Em 1912, nos primeiros documentos do município de Canoinhas, são encontrados os nomes dos polacos Miguel Dzewieski, João e Onofre Berezowski, Ernesto Szwaroski e Francisco Felski. O mesmo Marcin Bigas, anteriormente referido, recebeu em 03 de setembro de 1913 um lote urbano na rua Francisco de Paula Pereira. Em 1915, era proprietário de terras na localidade de Ribeirão Raso, no atual município de Major Vieira. Também fez parte dos jurados da comarca, outra vez o único polaco entre os 28 nomes da lista. Contudo, em 10 de dezembro de 1917, através de ato do juiz Gil Costa, foi banido da relação, “por falta de idoneidade”. Bigas morreu em 16 de fevereiro de 1926, aos 64 anos.

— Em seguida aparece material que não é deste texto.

(* ===== verification/PyFloat.v ===== *)
(** * Binary64 floats: correct rounding and [repr]

    A Python [float] is an IEEE binary64 number.  A finite one is kept in
    canonical form: [m * 2^e] with [m < 2^53], and [m >= 2^52] unless [e] is
    the least exponent. *)

From S2P Require Import Prelude PyStruct PyText.

#[local] Open Scope Z_scope.

Inductive double :=
  | DFin (neg : bool) (m e : Z)
  | DInf (neg : bool)
  | DNaN.

#[global] Instance double_eq_dec : EqDecision double.
Proof. solve_decision. Defined.

Definition EMIN : Z := -1074.
Definition EMAX : Z := 971.

(** [num / den] rounded to the nearest integer, ties to even. *)
Definition round_even (num den : Z) : Z :=
  let q := num / den in
  match Z.compare (2 * (num mod den)) den with
  | Lt => q
  | Gt => q + 1
  | Eq => if Z.even q then q else q + 1
  end.

(** [num / den] scaled by [2^(-e)], as a ratio. *)
Definition scaled (num den e : Z) : Z * Z :=
  if e <? 0 then (num * 2 ^ (- e), den) else (num, den * 2 ^ e).

(** The largest [l] with [2^l <= num / den]. *)
Definition floor_log2 (num den : Z) : Z :=
  let l := Z.log2 num - Z.log2 den in
  let '(n, d) := scaled num den l in
  if n <? d then l - 1 else l.

(** The number nearest to [num / den], ties to even, in the binary format
    with [prec] bits and exponents between [emin] and [emax]. *)
Definition round_ratio (prec emin emax : Z) (neg : bool) (num den : Z) : double :=
  if num =? 0 then DFin neg 0 emin else
  let e := Z.max (floor_log2 num den - (prec - 1)) emin in
  let '(n, d) := scaled num den e in
  let q := round_even n d in
  let '(q, e) := if q =? 2 ^ prec then (2 ^ (prec - 1), e + 1) else (q, e) in
  if emax <? e then DInf neg else DFin neg q e.

Definition double_of_ratio : bool → Z → Z → double := round_ratio 53 EMIN EMAX.

(** A [float] stored in a C [float]: rounded to binary32. *)
Definition c_float_of (d : double) : double :=
  match d with
  | DFin neg m e =>
      if e <? 0 then round_ratio 24 (-149) 104 neg m (2 ^ (- e))
      else round_ratio 24 (-149) 104 neg (m * 2 ^ e) 1
  | d => d
  end.

(** [float(s)] of the decimal [digits * 10^x]. *)
Definition double_of_decimal (neg : bool) (n x : Z) : double :=
  if x <? 0 then double_of_ratio neg n (10 ^ (- x)) else double_of_ratio neg (n * 10 ^ x) 1.

(** [float(z)] of an [int]; an [int] beyond the range raises
    [OverflowError], here [None]. *)
Definition double_of_Z (z : Z) : option double :=
  match double_of_ratio (z <? 0) (Z.abs z) 1 with
  | DInf _ => None
  | d => Some d
  end.

(** ** Decimal formatting *)

(** The least [k] with [num / den < 10^k] among the candidates the binary
    exponent leaves. *)
Definition decimal_point (num den : Z) : Z :=
  let est := floor_log2 num den * 1233 / 4096 in
  let below k := if k <? 0 then num * 10 ^ (- k) <? den else num <? den * 10 ^ k in
  if below est then est else if below (est + 1) then est + 1 else est + 2.

Fixpoint strip_zeros_rev (ds : list Z) : list Z :=
  match ds with
  | 0 :: (_ :: _) as ds' => strip_zeros_rev ds'
  | _ => ds
  end.

Definition zeros (n : Z) : list Z := replicate (Z.to_nat n) 48.

(** The text of [0.d1d2... * 10^decpt] in [repr] style. *)
Definition format_decimal (ds : list Z) (decpt : Z) : pystr :=
  let cs := digit_char <$> ds in
  let len := Z.of_nat (length ds) in
  if (-4 <? decpt) && (decpt <=? 16) then
    if decpt <=? 0 then str "0." ++ zeros (- decpt) ++ cs
    else if len <=? decpt then cs ++ zeros (decpt - len) ++ str ".0"
    else take (Z.to_nat decpt) cs ++ str "." ++ drop (Z.to_nat decpt) cs
  else
    let x := decpt - 1 in
    let xs := digits (Z.abs x) in
    take 1 cs ++ (if len =? 1 then [] else str "." ++ drop 1 cs) ++
    str "e" ++ (if x <? 0 then str "-" else str "+") ++
    (if Z.abs x <? 10 then str "0" else []) ++ (digit_char <$> xs).

(** The [p]-digit decimals next to [num / den], the nearest one first. *)
Definition candidates (num den : Z) (p : Z) : list pystr :=
  let k := decimal_point num den in
  let '(n, d) := if p - k <? 0 then (num, den * 10 ^ (k - p)) else (num * 10 ^ (p - k), den) in
  (λ c, let ds := digits c in
        format_decimal (rev (strip_zeros_rev (rev ds))) (k + Z.of_nat (length ds) - p))
  <$> [round_even n d; n / d; n / d + 1].

(** The texts tried for a finite float, shortest first. *)
Definition repr_candidates (m e : Z) : list pystr :=
  if m =? 0 then [str "0.0"] else
  let '(num, den) := if e <? 0 then (m, 2 ^ (- e)) else (m * 2 ^ e, 1) in
  mjoin (candidates num den <$> (Z.of_nat <$> seq 1 17)).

Disseminados pelo Contestado, os imigrantes polacos estão aculturados, miscigenados com outras culturas étnicas ou regionais, sobretudo a cabocla e a gaúcha, predominantes na região. Pouco ou nada lembram, principalmente em relação à preservação cultural, os imigrantes polônicos do permeio do século 19 e do início do último século. A deturpação dos sobrenomes é corriqueira, fruto da ignorância cartorial e dos próprios descendentes, desinteressados na preservação da história familiar.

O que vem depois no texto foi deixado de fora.